Reproduce the opening lines of the records exactly, up to and including the line in which "- unfold removeTag." occurs.

****************************************

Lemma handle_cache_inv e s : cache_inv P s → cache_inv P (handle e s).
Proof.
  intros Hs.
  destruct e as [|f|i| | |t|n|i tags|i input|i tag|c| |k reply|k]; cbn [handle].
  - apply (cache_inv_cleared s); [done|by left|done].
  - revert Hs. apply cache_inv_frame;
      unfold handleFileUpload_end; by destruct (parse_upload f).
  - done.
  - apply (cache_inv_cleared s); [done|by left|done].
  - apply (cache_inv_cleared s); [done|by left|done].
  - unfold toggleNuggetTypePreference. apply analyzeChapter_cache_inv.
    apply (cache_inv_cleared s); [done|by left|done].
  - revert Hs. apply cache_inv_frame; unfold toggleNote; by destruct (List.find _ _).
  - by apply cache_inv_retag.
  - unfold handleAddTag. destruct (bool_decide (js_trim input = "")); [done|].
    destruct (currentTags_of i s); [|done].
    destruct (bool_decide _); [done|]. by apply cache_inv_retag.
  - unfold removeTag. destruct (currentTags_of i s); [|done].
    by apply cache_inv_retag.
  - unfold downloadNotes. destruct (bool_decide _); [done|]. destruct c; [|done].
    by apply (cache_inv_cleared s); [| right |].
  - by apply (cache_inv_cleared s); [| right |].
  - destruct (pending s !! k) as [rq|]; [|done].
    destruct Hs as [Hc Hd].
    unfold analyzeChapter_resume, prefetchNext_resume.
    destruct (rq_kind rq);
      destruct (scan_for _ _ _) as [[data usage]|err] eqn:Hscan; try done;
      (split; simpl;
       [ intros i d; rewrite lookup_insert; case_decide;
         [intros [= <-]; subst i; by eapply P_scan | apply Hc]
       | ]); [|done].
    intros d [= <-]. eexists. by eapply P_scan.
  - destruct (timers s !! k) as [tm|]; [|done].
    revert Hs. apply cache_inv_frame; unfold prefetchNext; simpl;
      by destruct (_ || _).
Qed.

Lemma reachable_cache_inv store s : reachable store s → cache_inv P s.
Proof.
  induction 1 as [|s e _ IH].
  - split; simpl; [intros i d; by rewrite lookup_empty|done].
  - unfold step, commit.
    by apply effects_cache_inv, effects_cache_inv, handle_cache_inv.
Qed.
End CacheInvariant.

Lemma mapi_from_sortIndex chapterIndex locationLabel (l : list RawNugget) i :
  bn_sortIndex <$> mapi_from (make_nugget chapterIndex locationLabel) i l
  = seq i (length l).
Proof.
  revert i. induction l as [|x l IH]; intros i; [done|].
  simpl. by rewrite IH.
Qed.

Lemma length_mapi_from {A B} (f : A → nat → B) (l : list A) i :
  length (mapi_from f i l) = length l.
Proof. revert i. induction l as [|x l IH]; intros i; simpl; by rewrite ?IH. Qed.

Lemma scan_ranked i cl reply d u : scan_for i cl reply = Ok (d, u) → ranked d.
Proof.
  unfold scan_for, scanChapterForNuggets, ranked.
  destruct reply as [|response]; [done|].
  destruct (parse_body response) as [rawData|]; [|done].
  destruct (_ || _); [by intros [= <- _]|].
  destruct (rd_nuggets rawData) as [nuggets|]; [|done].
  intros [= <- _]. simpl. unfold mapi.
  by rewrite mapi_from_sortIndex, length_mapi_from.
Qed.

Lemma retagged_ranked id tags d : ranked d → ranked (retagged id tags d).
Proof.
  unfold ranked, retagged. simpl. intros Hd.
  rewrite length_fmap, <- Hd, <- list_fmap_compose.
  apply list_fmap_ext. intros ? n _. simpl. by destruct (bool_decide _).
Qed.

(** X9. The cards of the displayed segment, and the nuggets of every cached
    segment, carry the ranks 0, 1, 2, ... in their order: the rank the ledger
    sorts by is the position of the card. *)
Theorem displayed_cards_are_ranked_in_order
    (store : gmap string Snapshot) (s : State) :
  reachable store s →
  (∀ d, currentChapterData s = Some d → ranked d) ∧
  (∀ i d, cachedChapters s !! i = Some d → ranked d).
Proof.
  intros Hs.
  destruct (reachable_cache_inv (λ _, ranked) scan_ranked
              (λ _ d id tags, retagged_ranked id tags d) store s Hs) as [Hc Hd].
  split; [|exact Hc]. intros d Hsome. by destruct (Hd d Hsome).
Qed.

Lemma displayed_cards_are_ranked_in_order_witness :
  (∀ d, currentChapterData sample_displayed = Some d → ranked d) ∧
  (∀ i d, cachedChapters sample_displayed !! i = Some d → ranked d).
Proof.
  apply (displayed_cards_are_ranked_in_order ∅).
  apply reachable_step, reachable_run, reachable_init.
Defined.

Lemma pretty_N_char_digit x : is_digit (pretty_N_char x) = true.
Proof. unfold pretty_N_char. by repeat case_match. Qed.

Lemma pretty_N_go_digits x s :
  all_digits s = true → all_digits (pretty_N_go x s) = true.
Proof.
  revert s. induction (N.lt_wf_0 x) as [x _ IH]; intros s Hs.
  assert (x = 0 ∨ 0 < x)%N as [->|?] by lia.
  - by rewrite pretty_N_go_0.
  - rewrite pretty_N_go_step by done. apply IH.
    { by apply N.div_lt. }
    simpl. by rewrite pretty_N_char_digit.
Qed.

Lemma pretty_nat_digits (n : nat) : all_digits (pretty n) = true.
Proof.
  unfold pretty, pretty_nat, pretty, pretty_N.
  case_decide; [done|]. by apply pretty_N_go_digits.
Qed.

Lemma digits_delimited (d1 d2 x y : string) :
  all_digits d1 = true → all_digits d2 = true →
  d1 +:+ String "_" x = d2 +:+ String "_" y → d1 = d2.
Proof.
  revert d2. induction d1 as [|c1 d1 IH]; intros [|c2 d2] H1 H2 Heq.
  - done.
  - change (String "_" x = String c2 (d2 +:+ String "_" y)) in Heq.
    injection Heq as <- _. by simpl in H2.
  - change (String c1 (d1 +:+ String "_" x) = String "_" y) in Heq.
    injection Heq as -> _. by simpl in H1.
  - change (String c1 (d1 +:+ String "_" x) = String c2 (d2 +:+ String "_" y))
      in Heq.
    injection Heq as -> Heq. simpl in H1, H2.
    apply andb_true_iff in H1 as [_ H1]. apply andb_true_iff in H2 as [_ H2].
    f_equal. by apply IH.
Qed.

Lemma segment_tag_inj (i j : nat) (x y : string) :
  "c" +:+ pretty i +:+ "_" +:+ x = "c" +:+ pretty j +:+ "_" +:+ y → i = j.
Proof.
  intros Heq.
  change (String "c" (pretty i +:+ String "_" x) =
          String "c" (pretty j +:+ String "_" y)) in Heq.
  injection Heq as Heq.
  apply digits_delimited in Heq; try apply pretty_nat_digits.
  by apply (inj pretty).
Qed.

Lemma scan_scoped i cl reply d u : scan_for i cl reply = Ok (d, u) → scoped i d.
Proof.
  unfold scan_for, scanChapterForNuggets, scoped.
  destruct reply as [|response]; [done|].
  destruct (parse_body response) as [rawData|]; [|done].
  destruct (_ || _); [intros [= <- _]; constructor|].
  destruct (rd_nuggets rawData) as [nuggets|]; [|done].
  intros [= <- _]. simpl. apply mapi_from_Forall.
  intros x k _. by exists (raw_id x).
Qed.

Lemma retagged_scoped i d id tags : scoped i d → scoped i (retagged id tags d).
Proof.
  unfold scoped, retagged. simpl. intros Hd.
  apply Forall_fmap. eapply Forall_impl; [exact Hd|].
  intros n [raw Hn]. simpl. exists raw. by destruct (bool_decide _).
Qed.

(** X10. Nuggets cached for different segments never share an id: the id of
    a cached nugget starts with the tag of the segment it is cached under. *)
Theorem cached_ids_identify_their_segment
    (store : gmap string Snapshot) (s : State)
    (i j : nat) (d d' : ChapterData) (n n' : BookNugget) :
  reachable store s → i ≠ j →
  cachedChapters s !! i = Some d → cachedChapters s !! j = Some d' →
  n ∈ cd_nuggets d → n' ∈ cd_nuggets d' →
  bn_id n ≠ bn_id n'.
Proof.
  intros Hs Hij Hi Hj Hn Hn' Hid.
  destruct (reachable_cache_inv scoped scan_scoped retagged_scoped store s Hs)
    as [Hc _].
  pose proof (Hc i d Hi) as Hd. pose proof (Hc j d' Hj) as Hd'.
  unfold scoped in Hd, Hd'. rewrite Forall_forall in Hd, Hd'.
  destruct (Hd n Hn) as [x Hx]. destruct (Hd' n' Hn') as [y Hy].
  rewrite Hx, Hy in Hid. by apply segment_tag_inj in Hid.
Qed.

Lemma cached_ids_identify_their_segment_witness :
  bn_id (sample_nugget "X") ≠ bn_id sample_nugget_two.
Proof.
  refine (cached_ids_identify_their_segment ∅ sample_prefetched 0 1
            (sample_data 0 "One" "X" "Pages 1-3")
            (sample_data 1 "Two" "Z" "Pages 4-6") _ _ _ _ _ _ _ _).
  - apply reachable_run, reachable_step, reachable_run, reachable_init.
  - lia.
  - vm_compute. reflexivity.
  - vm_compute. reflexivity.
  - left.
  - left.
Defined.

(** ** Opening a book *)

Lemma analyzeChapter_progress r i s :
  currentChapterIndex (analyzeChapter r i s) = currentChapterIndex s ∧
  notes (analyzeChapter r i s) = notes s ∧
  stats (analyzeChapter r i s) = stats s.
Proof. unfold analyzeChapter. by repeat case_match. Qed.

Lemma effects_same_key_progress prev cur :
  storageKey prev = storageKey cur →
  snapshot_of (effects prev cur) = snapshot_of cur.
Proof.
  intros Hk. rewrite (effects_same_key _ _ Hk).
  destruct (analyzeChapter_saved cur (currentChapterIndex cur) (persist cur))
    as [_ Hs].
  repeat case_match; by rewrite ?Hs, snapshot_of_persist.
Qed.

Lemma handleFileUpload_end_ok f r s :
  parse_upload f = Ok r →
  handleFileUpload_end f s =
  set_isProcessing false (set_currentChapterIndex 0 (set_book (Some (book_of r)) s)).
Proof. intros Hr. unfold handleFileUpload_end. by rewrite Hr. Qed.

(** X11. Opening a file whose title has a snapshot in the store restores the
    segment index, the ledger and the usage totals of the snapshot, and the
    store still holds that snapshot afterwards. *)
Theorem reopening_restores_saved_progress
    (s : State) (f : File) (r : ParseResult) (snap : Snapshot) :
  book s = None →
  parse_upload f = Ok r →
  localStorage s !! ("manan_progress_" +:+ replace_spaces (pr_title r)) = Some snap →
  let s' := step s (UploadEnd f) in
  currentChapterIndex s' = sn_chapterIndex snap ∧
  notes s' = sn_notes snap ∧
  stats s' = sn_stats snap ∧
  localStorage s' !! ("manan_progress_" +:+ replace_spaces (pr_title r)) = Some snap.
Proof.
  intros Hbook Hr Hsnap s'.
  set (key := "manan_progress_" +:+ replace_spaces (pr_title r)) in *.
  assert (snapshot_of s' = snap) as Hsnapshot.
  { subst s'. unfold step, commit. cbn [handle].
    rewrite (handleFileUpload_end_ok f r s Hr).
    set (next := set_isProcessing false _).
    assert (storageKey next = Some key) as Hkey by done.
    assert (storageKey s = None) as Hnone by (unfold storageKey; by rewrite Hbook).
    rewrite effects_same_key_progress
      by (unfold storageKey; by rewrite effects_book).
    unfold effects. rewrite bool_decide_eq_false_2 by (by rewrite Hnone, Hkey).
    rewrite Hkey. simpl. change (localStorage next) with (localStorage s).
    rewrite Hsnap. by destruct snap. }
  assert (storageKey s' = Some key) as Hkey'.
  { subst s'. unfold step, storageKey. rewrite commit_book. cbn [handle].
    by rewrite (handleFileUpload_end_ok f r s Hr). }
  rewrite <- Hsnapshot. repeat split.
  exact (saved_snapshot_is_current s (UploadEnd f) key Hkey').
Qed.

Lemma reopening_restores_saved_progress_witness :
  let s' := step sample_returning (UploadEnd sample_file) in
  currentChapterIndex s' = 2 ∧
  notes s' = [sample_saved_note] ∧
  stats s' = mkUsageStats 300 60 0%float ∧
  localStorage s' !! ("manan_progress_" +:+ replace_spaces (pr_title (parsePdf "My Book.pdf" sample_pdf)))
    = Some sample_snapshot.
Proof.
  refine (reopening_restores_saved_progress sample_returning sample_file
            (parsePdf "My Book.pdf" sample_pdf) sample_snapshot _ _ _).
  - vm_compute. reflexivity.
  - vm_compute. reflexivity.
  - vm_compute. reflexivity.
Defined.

****************************************

• Solution to this exercise:
Lemma handle_cache_inv e s : cache_inv P s → cache_inv P (handle e s).
Proof.
  intros Hs.
  destruct e as [|f|i| | |t|n|i tags|i input|i tag|c| |k reply|k]; cbn [handle].
  - apply (cache_inv_cleared s); [done|by left|done].
  - revert Hs. apply cache_inv_frame;
      unfold handleFileUpload_end; by destruct (parse_upload f).
  - done.
  - apply (cache_inv_cleared s); [done|by left|done].
  - apply (cache_inv_cleared s); [done|by left|done].
  - unfold toggleNuggetTypePreference. apply analyzeChapter_cache_inv.
    apply (cache_inv_cleared s); [done|by left|done].
  - revert Hs. apply cache_inv_frame; unfold toggleNote; by destruct (List.find _ _).
  - by apply cache_inv_retag.
  - unfold handleAddTag. destruct (bool_decide (js_trim input = "")); [done|].
    destruct (currentTags_of i s); [|done].
    destruct (bool_decide _); [done|]. by apply cache_inv_retag.
  - unfold removeTag. destruct (currentTags_of i s); [|done].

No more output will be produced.